(Dataset entries)
(** ** completion.go: the functions, as data *)

Inductive completion : Type :=
  | NoFileComplete                                   (* [completionFuncNoFileComplete] *)
  | StaticSlice (values : list string)
  | SliceOf (values : list string)
  | KubeContext (kubeconfigFlag : string)
  | KubeNS (kubeconfigFlag contextFlag : string)
  | PVCNames (isDestPVC : bool).

(** ** migrate.go: the root command *)

Definition logLevels : list string := ["DEBUG"; "INFO"; "WARN"; "ERROR"].
Definition logFormats : list string := [logFormatText; logFormatJSON].

Definition message_completion : string := "failed to register completion for flag %q: %w".

(** The variables before the flags are defined. *)
Definition migration_of (version : string) (isATTY : bool) : Migrate.t :=
  let m := put (field Migrate.ImageTag) (releaseImageTag version)
             (put (field Migrate.ChartVersion) (releaseChartVersion version) zero_Migration) in
  put (field Migrate.ShowProgressBar) isATTY (Migrate.ApplyDefaults m).
Definition options_of (version : string) (isATTY : bool) : Options :=
  let m := migration_of version isATTY in
  mkOptions "INFO" logFormatText m (Migrate.Strategies m) (Migrate.KeyAlgorithm m).

Definition migration : Lens Options Migrate.t := field Migration.
Definition migration_source : Lens Options PVC := migration ▷ field Migrate.Source.
Definition migration_dest : Lens Options PVC := migration ▷ field Migrate.Dest.

(** [persistentFlags], which every command inherits. *)
Definition persistentFlags (o : Options) : list (call Options completion) := [
  Define (StringVar (field LogLevel) FlagLogLevel (LogLevel o));
  Define (StringVar (field LogFormat) FlagLogFormat (LogFormat o))
].

Definition setMigrateCmdFlags (o : Options) : list (call Options completion) :=
  let m := Migration o in
  persistentFlags o ++ [
  Define (StringVarP (migration_source ▷ field claim_Kubeconfig) FlagSourceKubeconfig "k" (claim_Kubeconfig (Migrate.Source m)));
  Define (StringVarP (migration_source ▷ field claim_Context) FlagSourceContext "c" (claim_Context (Migrate.Source m)));
  Define (StringVarP (migration_source ▷ field claim_Namespace) FlagSourceNamespace "n" (claim_Namespace (Migrate.Source m)));
  Define (StringVar (migration_source ▷ field claim_Name) FlagSource (claim_Name (Migrate.Source m)));
  MarkRequired FlagSource;
  Define (StringVarP (migration_source ▷ field claim_Path) FlagSourcePath "p" (claim_Path (Migrate.Source m)));
  Define (StringVarP (migration_dest ▷ field claim_Kubeconfig) FlagDestKubeconfig "K" (claim_Kubeconfig (Migrate.Dest m)));
  Define (StringVarP (migration_dest ▷ field claim_Context) FlagDestContext "C" (claim_Context (Migrate.Dest m)));
  Define (StringVarP (migration_dest ▷ field claim_Namespace) FlagDestNamespace "N" (claim_Namespace (Migrate.Dest m)));
  Define (StringVar (migration_dest ▷ field claim_Name) FlagDest (claim_Name (Migrate.Dest m)));
  MarkRequired FlagDest;
  Define (StringVarP (migration_dest ▷ field claim_Path) FlagDestPath "P" (claim_Path (Migrate.Dest m)));
  Define (BoolVarP (migration ▷ field Migrate.DeleteExtraneousFiles) FlagDestDeleteExtraneousFiles "d" (Migrate.DeleteExtraneousFiles m));
  Define (BoolVarP (migration ▷ field Migrate.IgnoreMounted) FlagIgnoreMounted "i" (Migrate.IgnoreMounted m));
  Define (BoolVar (migration ▷ field Migrate.IgnoreSizes) FlagIgnoreSizes (Migrate.IgnoreSizes m));
  Define (BoolVarP (migration ▷ field Migrate.NoChown) FlagNoChown "o" (Migrate.NoChown m));
  Define (StringVar (migration ▷ field Migrate.ID) FlagID (Migrate.ID m));
  Define (BoolVar (migration ▷ field Migrate.Detach) FlagDetach (Migrate.Detach m));
  Define (BoolVarP (migration ▷ field Migrate.NoCleanup) FlagNoCleanup "x" (Migrate.NoCleanup m));
  Define (BoolVar (migration ▷ field Migrate.NoCleanupOnFailure) FlagNoCleanupOnFailure (Migrate.NoCleanupOnFailure m));
  Define (BoolVarP (migration ▷ field Migrate.ShowProgressBar) FlagShowProgressBar "b" (Migrate.ShowProgressBar m));
  Define (BoolVarP (migration ▷ field Migrate.SourceMountReadWrite) FlagSourceMountReadWrite "R" (Migrate.SourceMountReadWrite m));
  Define (StringSliceVarP (field strategies) FlagStrategies "s" (strategies o));
  Define (StringVarP (field keyAlgorithm) FlagSSHKeyAlgorithm "a" (keyAlgorithm o));
  Define (IntVar (migration ▷ field Migrate.SSHReverseTunnelPort) FlagSSHReverseTunnelPort (Migrate.SSHReverseTunnelPort m));
  Define (StringVarP (migration ▷ field Migrate.DestHostOverride) FlagDestHostOverride "H" (Migrate.DestHostOverride m));
  Define (DurationVar (migration ▷ field Migrate.LoadBalancerTimeout) FlagLoadBalancerTimeout (Migrate.LoadBalancerTimeout m));
  Define (BoolVar (migration ▷ field Migrate.NoCompress) FlagNoCompress (Migrate.NoCompress m));
  Define (StringVar (migration ▷ field Migrate.Mover) FlagMover (Migrate.Mover m));
  Define (BoolVar (migration ▷ field Migrate.NonRoot) FlagNonRoot (Migrate.NonRoot m));
  Define (StringVar (migration ▷ field Migrate.RsyncExtraArgs) FlagRsyncExtraArgs (Migrate.RsyncExtraArgs m));
  Define (BoolVar (migration ▷ field Migrate.Push) FlagRsyncPush (Migrate.Push m));
  Define (DurationVarP (migration ▷ field Migrate.HelmTimeout) FlagHelmTimeout "t" (Migrate.HelmTimeout m));
  Define (StringSliceVarP (migration ▷ field Migrate.HelmValuesFiles) FlagHelmValues "f" (Migrate.HelmValuesFiles m));
  Define (StringSliceVar (migration ▷ field Migrate.HelmValues) FlagHelmSet (Migrate.HelmValues m));
  Define (StringSliceVar (migration ▷ field Migrate.HelmStringValues) FlagHelmSetString (Migrate.HelmStringValues m));
  Define (StringSliceVar (migration ▷ field Migrate.HelmFileValues) FlagHelmSetFile (Migrate.HelmFileValues m))
].

Definition setMigrateCmdCompletion : list (call Options completion) :=
  (fun c : string * completion => Complete c.1 c.2 message_completion) <$> [
  (FlagLogLevel, StaticSlice logLevels);
  (FlagLogFormat, StaticSlice logFormats);
  (FlagSourceContext, KubeContext FlagSourceKubeconfig);
  (FlagSourceNamespace, KubeNS FlagSourceKubeconfig FlagSourceContext);
  (FlagSourcePath, NoFileComplete);
  (FlagDestContext, KubeContext FlagDestKubeconfig);
  (FlagDestNamespace, KubeNS FlagDestKubeconfig FlagDestContext);
  (FlagDestPath, NoFileComplete);
  (FlagStrategies, SliceOf AllStrategies);
  (FlagSSHKeyAlgorithm, StaticSlice KeyAlgorithms);
  (FlagMover, StaticSlice Movers);
  (FlagID, NoFileComplete);
  (FlagHelmSet, NoFileComplete);
  (FlagHelmSetString, NoFileComplete);
  (FlagHelmSetFile, NoFileComplete);
  (FlagSource, PVCNames false);
  (FlagDest, PVCNames true)
].

Definition migrateCmd (o : Options) : list (call Options completion) := setMigrateCmdFlags o ++ setMigrateCmdCompletion.

(** What [RunE] makes of the variables: [runMigration] converts the strategies and
    the algorithm. *)
Definition migration_options (o : Options) : Migrate.t :=
  put (field Migrate.KeyAlgorithm) (keyAlgorithm o) (put (field Migrate.Strategies) (strategies o) (Migration o)).

(** ** backup.go *)

Section BackupRestore.
Context {O : Type}.

Definition setBackupRestoreFlags (id : Lens O string) (ignoreMounted nonRoot detach noCleanup noCleanupOnFailure : Lens O bool)
    (helmTimeout : Lens O Z) (helmValuesFiles helmValues helmStringValues helmFileValues : Lens O (list string))
  : list (call O completion) := [
  Define (StringVar id FlagID "");
  Define (BoolVarP ignoreMounted FlagIgnoreMounted "i" false);
  Define (BoolVar nonRoot FlagNonRoot false);
  Define (BoolVar detach FlagDetach false);
  Define (BoolVarP noCleanup FlagNoCleanup "x" false);
  Define (BoolVar noCleanupOnFailure FlagNoCleanupOnFailure false);
  Define (DurationVarP helmTimeout FlagHelmTimeout "t" minute);
  Define (StringSliceVarP helmValuesFiles FlagHelmValues "f" []);
  Define (StringSliceVar helmValues FlagHelmSet []);
  Define (StringSliceVar helmStringValues FlagHelmSetString []);
  Define (StringSliceVar helmFileValues FlagHelmSetFile [])
].

Definition setBucketStorageFlags
    (backend bucket s3Provider endpoint region accessKey secretKey storageAccount storageKey : Lens O string)
    (gcsServiceAccountFile : Lens O string) (gcsBucketPolicyOnly : Lens O bool)
    (name prefix pvcPath rcloneExtraArgs : Lens O string) : list (call O completion) := [
  Define (StringVar backend FlagBackend "");
  Define (StringVar bucket FlagBucket "");
  Define (StringVar s3Provider FlagS3Provider DefaultS3Provider);
  Define (StringVar endpoint FlagEndpoint "");
  Define (StringVar region FlagRegion "");
  Define (StringVar accessKey FlagAccessKey "");
  Define (StringVar secretKey FlagSecretKey "");
  Define (StringVar storageAccount FlagStorageAccount "");
  Define (StringVar storageKey FlagStorageKey "");
  Define (StringVar gcsServiceAccountFile FlagGCSServiceAccountFile "");
  Define (BoolVar gcsBucketPolicyOnly FlagGCSBucketPolicyOnly true);
  Define (StringVar name FlagName "");
  Define (StringVar prefix FlagPrefix DefaultPrefix);
  Define (StringVarP pvcPath FlagPath "p" "");
  Define (StringVar rcloneExtraArgs FlagRcloneExtraArgs "")
].

Definition setRawConfigFlags (rcloneConfig remote : Lens O string) : list (call O completion) := [
  Define (StringVar rcloneConfig FlagRcloneConfig "");
  Define (StringVar remote FlagRemote "")
].

(** The defaults are the variables' values. *)
Definition setArchiveFlags (archiveFile : Lens O string) (level : Lens O Z) (o : O) : list (call O completion) := [
  Define (StringVar archiveFile FlagArchiveFile (view archiveFile o));
  Define (IntVar level FlagCompressionLevel (view level o))
].

Definition setRestoreDeleteFlags (deleteExtraneousFiles : Lens O bool) : list (call O completion) := [
  Define (BoolVarP deleteExtraneousFiles FlagDeleteExtraneousFiles "d" false)
].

Exercise
Copy out the lines above exactly, beginning at the one that contains "Define (StringVar region" and ending at the one that contains "Define (StringVar rcloneConfig".

Solution
  Define (StringVar region FlagRegion "");
  Define (StringVar accessKey FlagAccessKey "");
  Define (StringVar secretKey FlagSecretKey "");
  Define (StringVar storageAccount FlagStorageAccount "");
  Define (StringVar storageKey FlagStorageKey "");
  Define (StringVar gcsServiceAccountFile FlagGCSServiceAccountFile "");
  Define (BoolVar gcsBucketPolicyOnly FlagGCSBucketPolicyOnly true);
  Define (StringVar name FlagName "");
  Define (StringVar prefix FlagPrefix DefaultPrefix);
  Define (StringVarP pvcPath FlagPath "p" "");
  Define (StringVar rcloneExtraArgs FlagRcloneExtraArgs "")
].

Definition setRawConfigFlags (rcloneConfig remote : Lens O string) : list (call O completion) := [
  Define (StringVar rcloneConfig FlagRcloneConfig "");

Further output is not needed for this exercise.